Background There is increasing recognition that quality of life (QoL) and patient-reported outcomes (PROs) are of fundamental importance and particularly relevant given the relatively high likelihood of long-term survival in most women with endometrial cancer (EC). However, there has been relatively little research focused on this topic. Our objective was to analyze our current knowledge and identify research questions to be included in the design of next clinical trials.

Methods Analyze and critically assess reported clinical trials in EC that have included QoL and PROs as primary or secondary end points.

Results Surgery has a significant impact on physical and functional domains of QoL particularly in the first 6 months after diagnosis. Minimally invasive surgery is associated with less acute morbidity than open procedures and this persists over time. Lymphadenectomy is associated with increased incidence of lymphedema, important late effect. Adjuvant external irradiation may cause gastrointestinal and genitourinary symptoms that impact on physical functioning and which can persist over time.

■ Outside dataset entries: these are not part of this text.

(* ===== verification/ResultScenario.v ===== *)
(** The result pipeline on concrete machines: two frames of four bytes through one
    slot, and its tasks on the registry of [TaskScenario]. *)
From Stdlib Require Import Bool.
From S2P Require Import Prelude.
From S2P Require Import Platform.
From S2P Require Import GpuDataKey.
From S2P Require Import CacheTypes.
From S2P Require Import GpuDataCache.
From S2P Require Import GpuDataAccess.
From S2P Require Import CacheSpec.
From S2P Require Import CacheRefinement.
From S2P Require Import CacheFailure.
From S2P Require Import CacheLifecycle.
From S2P Require Import CacheLeases.
From S2P Require Import CacheLifetime.
From S2P Require Import CacheProtocol.
From S2P Require Import GpuTopology.
From S2P Require Import GpuContextManager.
From S2P Require Import RegistryInvariant.
From S2P Require Import DeviceMemory.
From S2P Require Import StaticScenario.
From S2P Require Import DeviceCalls.
From S2P Require Import DummyTask.
From S2P Require Import GraphScenario.
From S2P Require Import TaskBehaviour.
From S2P Require Import TaskScenario.
From S2P Require Import ResultTasks.
From S2P Require Import ResultTaskBehaviour.
From S2P Require Import ResultPipeline.
From S2P Require Import ResultPipelineInvariant.
From S2P Require Import ResultPipelineControl.
From S2P Require Import ResultPipelineProgress.
From S2P Require Import ResultPipelineBehaviour.
#[local] Open Scope N_scope.

(** Transfers and launches that always succeed. *)
#[export] Instance PlainKernelDevice : KernelDevice := {|
  cudaMemcpyDeviceToDevice _ _ _ _ w := (0%Z, w);
  cudaMemcpyDeviceToHost _ _ _ _ w := (0%Z, w);
  cudaLaunch _ _ _ _ w := w;
  cudaGetLastError w := (0%Z, w);
|}.

(** *** The tasks *)

Definition small_atom : ResultAtom := makeAtom 7 64.
Definition ready_atom : ResultAtom :=
  small_atom <| ra_result := transformed <$> ra_frame small_atom |> <| ra_ready := true |>
    <| ra_cpuStages := 1 |> <| ra_checksum := accumulate (transformed <$> ra_frame small_atom) |>.

Lemma producer_implements_step_witness :
  ∃ w1, taskA_begin 501 small_atom running_tasks fresh_memory = Some (Some (mkRequest 0 11 900 64), w1)
    ∧ ∃ ok content c' w3, taskA_finish 501 filled small_atom running_tasks (manager asked) w1
        = Some (producer_step 64 ok content small_atom, c', w3).
Proof.
  destruct (producer_implements_step 501 small_atom running_tasks fresh_memory bound_resources
    running_tasks_registry) as (q & w1 & Hrun & _ & Hq); [by vm_compute|].
  assert (match taskA_begin 501 small_atom running_tasks fresh_memory with
          | Some (Some _, _) => true | _ => false end = true) as Hsome by by vm_compute.
  rewrite Hrun in Hsome. destruct q as [q|]; [|destruct (diff_false_true Hsome)].
  destruct (Hq q eq_refl) as (Heq & _ & Hfinish). exists w1.
  split; [rewrite Hrun, Heq; by vm_compute|].
  destruct filled_held as (d & Hc & Hl).
  destruct (Hfinish filled (manager asked) d w1 Hc Hl)
    as (ok & content & c' & w3 & published & status & Hrun2 & _); [by vm_compute..|].
  exists ok, content, c', w3. exact Hrun2.
Defined.

Lemma consumer_implements_step_witness :
  ∃ w1, taskB_begin (mkTaskB 0 0 501) ready_atom 1 running_tasks fresh_memory
      = Some (Some (mkRequest 0 11 900 64), w1)
    ∧ ∃ ok b' c' w3, taskB_finish filled ready_atom 1 Keep (mkTaskB 0 0 501) running_tasks (manager asked) w1
        = Some (consumer_step 64 1 ok ready_atom, b', c', w3).
Proof.
  destruct (consumer_implements_step (mkTaskB 0 0 501) ready_atom 1 Keep running_tasks fresh_memory
    bound_resources running_tasks_registry) as (q & w1 & Hrun & Hq); [by vm_compute|].
  assert (match taskB_begin (mkTaskB 0 0 501) ready_atom 1 running_tasks fresh_memory with
          | Some (Some _, _) => true | _ => false end = true) as Hsome by by vm_compute.
  rewrite Hrun in Hsome. destruct q as [q|]; [|destruct (diff_false_true Hsome)].
  destruct (Hq q eq_refl) as (Heq & _ & Hfinish). exists w1.
  split; [rewrite Hrun, Heq; by vm_compute|].
  destruct filled_held as (d & Hc & Hl).
  destruct (Hfinish filled (manager asked) d w1 Hc Hl)
    as (ok & b' & c' & w3 & published & status & Hrun2 & _); [by vm_compute..|].
  exists ok, b', c', w3. exact Hrun2.
Defined.

(** Two blocks for 300 bytes. *)
Lemma result_kernel_transforms_witness :
  run_threads (transformResultKernel 0 1000 300) kernel_block (reverse (threads_of (kernel_grid 300) kernel_block))
    (λ a, a) 1299 = transformed 299
  ∧ run_threads (transformResultKernel 0 1000 300) kernel_block (reverse (threads_of (kernel_grid 300) kernel_block))
    (λ a, a) 1300 = 1300.
Proof.
  split.
  - rewrite (result_kernel_transforms 0 1000 300); [reflexivity|done|by left|apply reverse_Permutation].
  - rewrite (result_kernel_transforms 0 1000 300); [reflexivity|done|by left|apply reverse_Permutation].
Defined.

Lemma result_resources_given_back_witness :
  ∃ infra1 w1 r1, resources_load 64 501 two_tasks fresh_memory = Some (true, infra1, w1)
    ∧ task_store infra1 !! 501 = Some r1 ∧ ctx r1 ≠ nullptr ∧ inBytes r1 = 64.
Proof.
  destruct (result_resources_given_back 64 501 two_tasks fresh_memory TaskGpuResources_default
    two_tasks_registry) as (ok & infra1 & w1 & r1 & Hrun & _ & Hr1 & Hok & _);
    [by vm_compute|apply two_tasks_slots|done|done|].
  assert (match resources_load 64 501 two_tasks fresh_memory with Some (ok, _, _) => ok | None => false end = true)
    as Hloaded by by vm_compute.
  rewrite Hrun in Hloaded. cbv beta iota in Hloaded. destruct (Hok Hloaded) as (_ & ? & ? & _).
  exists infra1, w1, r1. split; [by rewrite Hrun, Hloaded|]. by split_and!.
Defined.

(** *** The pipeline *)

Definition small_pipeline : PipelineConfig := mkPipelineConfig 2 2 1 4 1 0 50 LRU Keep.

(** A task's call that succeeds, for the frame of that number. *)
Definition succeeds (stage : nat) (frame : N) : pipeline_action :=
  StageStep stage (mkInput (Answers true) (λ i, transformed (N.land (add64 frame i) 255)) 0).

Definition begin_acts : list pipeline_action :=
  [OwnerStep true; OwnerStep true; OwnerStep true; OwnerStep true;
   succeeds 0 1; succeeds 1 1; succeeds 2 1; OwnerStep true; succeeds 0 1; succeeds 1 1; succeeds 2 1].
Definition produce_acts (frame : N) : list pipeline_action :=
  [succeeds 0 frame; succeeds 0 frame; succeeds 0 frame;
   succeeds 1 frame; succeeds 1 frame; succeeds 1 frame; succeeds 1 frame; succeeds 2 frame].
Definition consume_acts (frame : N) : list pipeline_action := [succeeds 2 frame; succeeds 2 frame].

Fixpoint pipeline_run (p : Pipeline) (acts : list pipeline_action) : Pipeline :=
  match acts with
  | [] => p
  | act :: acts =>
      match pipeline_perform small_pipeline p act with Some p => pipeline_run p acts | None => p end
  end.

Lemma pipeline_run_running p acts : running small_pipeline p → running small_pipeline (pipeline_run p acts).
Proof.
  revert p. induction acts as [|act acts IH]; intros p Hp; simpl; [done|].
  destruct (pipeline_perform _ p act) as [q|] eqn:Hrun; [|done]. apply IH. by eapply running_step.
Qed.

(** The first frame is with the consumer. *)
Definition before_consumer : Pipeline :=
  pipeline_run (pipeline_start small_pipeline) (begin_acts ++ produce_acts 1).
Definition after_consumer : Pipeline := pipeline_run before_consumer [succeeds 2 1].
Definition all_acts : list pipeline_action :=
  begin_acts ++ produce_acts 1 ++ consume_acts 1 ++ produce_acts 2 ++ consume_acts 2 ++ [OwnerStep true].
Definition all_done : Pipeline := pipeline_run (pipeline_start small_pipeline) all_acts.

Lemma small_running acts : running small_pipeline (pipeline_run (pipeline_start small_pipeline) acts).
Proof. by apply pipeline_run_running, running_start. Qed.

Lemma slots_are_exclusive_witness :
  slots_held before_consumer = [0] ∧ sch_active (pl_sched before_consumer) = 1
  ∧ sch_active (pl_sched before_consumer) + vsize (freeSlots (pl_sched before_consumer)) = 1.
Proof.
  destruct (slots_are_exclusive small_pipeline before_consumer (small_running _)) as (_ & _ & _ & Hsum & _).
  split; [by vm_compute|]. split; [by vm_compute|]. exact Hsum.
Defined.

Lemma completed_frames_are_verified_witness :
  pl_completed after_consumer = 1
  ∧ ∃ atom, vat (pl_atoms before_consumer) 0 = Some atom ∧ ra_result atom = [91; 88; 89; 94].
Proof.
  split; [by vm_compute|].
  destruct (completed_frames_are_verified small_pipeline before_consumer (succeeds 2 1) after_consumer)
    as (_ & _ & t & x & atom & Ht & Hx & _ & Hatom & _ & Hframe & Hres & _).
  - apply small_running.
  - by vm_compute.
  - by vm_compute.
  - assert (thread_slot <$> pl_threads before_consumer !! 2%nat = Some (Some 0)) as Hslot by by vm_compute.
    rewrite Ht in Hslot. simpl in Hslot. rewrite Hx in Hslot. injection Hslot as ->.
    exists atom. split; [exact Hatom|]. rewrite Hres, Hframe. by vm_compute.
Defined.

(** [15 * (2 * 5 + 3) + 35] operations at most; at the start there is one. *)
Lemma pipeline_terminates_witness : can_proceed (pipeline_start small_pipeline).
Proof.
  destruct (pipeline_terminates small_pipeline 0 (pipeline_start small_pipeline)) as [_ [Ho|Hgo]].
  - by vm_compute.
  - constructor.
  - by vm_compute in Ho.
  - exact Hgo.
Defined.

(** [healthy], decided. *)
Definition healthyb (p : Pipeline) (act : pipeline_action) : bool :=
  match act with
  | StageStep k input =>
      match outcome input with Answers ok => ok | Throws => false end
      && match pl_threads p !! k with
         | Some t => bool_decide (bytes_of 4 (content input) = transformed <$> atom_bytes (inc64 (thread_frame t)) 4)
         | None => true
         end
  | OwnerStep created => created
  | _ => true
  end.

Lemma healthyb_healthy p act : healthyb p act = true → healthy small_pipeline p act.
Proof.
  destruct act as [k input|[]|k|]; simpl; try done. rewrite andb_true_iff. intros [Hout Hc].
  split; [by destruct (outcome input) as [[]|]|]. intros t Ht. rewrite Ht in Hc. by apply bool_decide_eq_true in Hc.
Qed.

Fixpoint healthy_run (p : Pipeline) (acts : list pipeline_action) : bool :=
  match acts with
  | [] => true
  | act :: acts =>
      healthyb p act
      && match pipeline_perform small_pipeline p act with Some p => healthy_run p acts | None => true end
  end.

Lemma healthy_run_well p acts :
  running_well small_pipeline p → healthy_run p acts = true → running_well small_pipeline (pipeline_run p acts).
Proof.
  revert p. induction acts as [|act acts IH]; intros p Hp; simpl; [done|]. rewrite andb_true_iff.
  intros [Hh Hacts]. destruct (pipeline_perform _ p act) as [q|] eqn:Hrun; [|done]. apply IH; [|done].
  eapply well_step; [exact Hp| |exact Hrun]. by apply healthyb_healthy.
Qed.

(** Two frames take at most one more turn each; all are completed. *)
Lemma healthy_pipeline_completes_witness :
  pl_owner all_done = Joined ∧ sch_failed (pl_sched all_done) = false ∧ pl_completed all_done = 2.
Proof.
  destruct (healthy_pipeline_completes small_pipeline all_done) as [Hf Hc].
  - apply healthy_run_well; [by apply well_start|by vm_compute].
  - assert (pl_owner all_done = Joined) as Ho by by vm_compute.
    split; [exact Ho|]. split; [exact Hf|]. apply Hc, Ho.
Defined.

Lemma pipeline_verdict_witness :
  ∃ m cache' infra' w', pipeline_finish small_pipeline all_done 501 (mkTaskB 2 0 502) (GpuDataCache_default 77)
      two_tasks fresh_memory = Some (true, m, cache', infra', w')
    ∧ ms_completed m = 2 ∧ ms_latencyP50 m ∈ pl_latency all_done.
Proof.
  destruct (pipeline_verdict small_pipeline all_done 501 (mkTaskB 2 0 502) (GpuDataCache_default 77) two_tasks
    fresh_memory TaskGpuResources_default TaskGpuResources_default)
    as (okA & infra1 & w1 & okB & infra2 & w2 & okC & cache' & w3 & m & _ & _ & _ & _ & Hrun & _ & _ & _ & _ & Hok).
  - apply small_running.
  - by vm_compute.
  - apply two_tasks_registry.
  - by vm_compute.
  - by vm_compute.
  - by vm_compute.
  - by intros _.
  - by intros _.
  - assert (match pipeline_finish small_pipeline all_done 501 (mkTaskB 2 0 502) (GpuDataCache_default 77)
      two_tasks fresh_memory with Some (ok, _, _, _, _) => ok | None => false end = true) as Htrue by by vm_compute.
    rewrite Hrun in Htrue. cbv beta iota in Htrue. destruct (Hok Htrue) as (Hm & Hp & _).
    exists m, cache', infra2, w3. split; [by rewrite Hrun, Htrue|]. split; [exact Hm|exact Hp].
Defined.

In contrast, vaginal brachytherapy has less toxicity and fewer late effects than external irradiation. The impact of treatment on sexuality has been poorly evaluated in EC survivors. There are few published data on QoL and PROs in patients treated with chemotherapy and the long-term impact has not been addressed. There is no evidence that palliative chemotherapy reduces symptoms and improves QoL. There are very few longitudinal studies on survivorship that is an important concern in EC survivors.

Conclusions Although there have been some studies addressing QoL and PROs in EC, we have identified deficiencies and gaps in our knowledge. Careful consideration of QoL and PROs end points and how to include them in clinical trials will result in a better appreciation of how treatments can impact on patients QoL and lead to conduct interventions to reduce late effects.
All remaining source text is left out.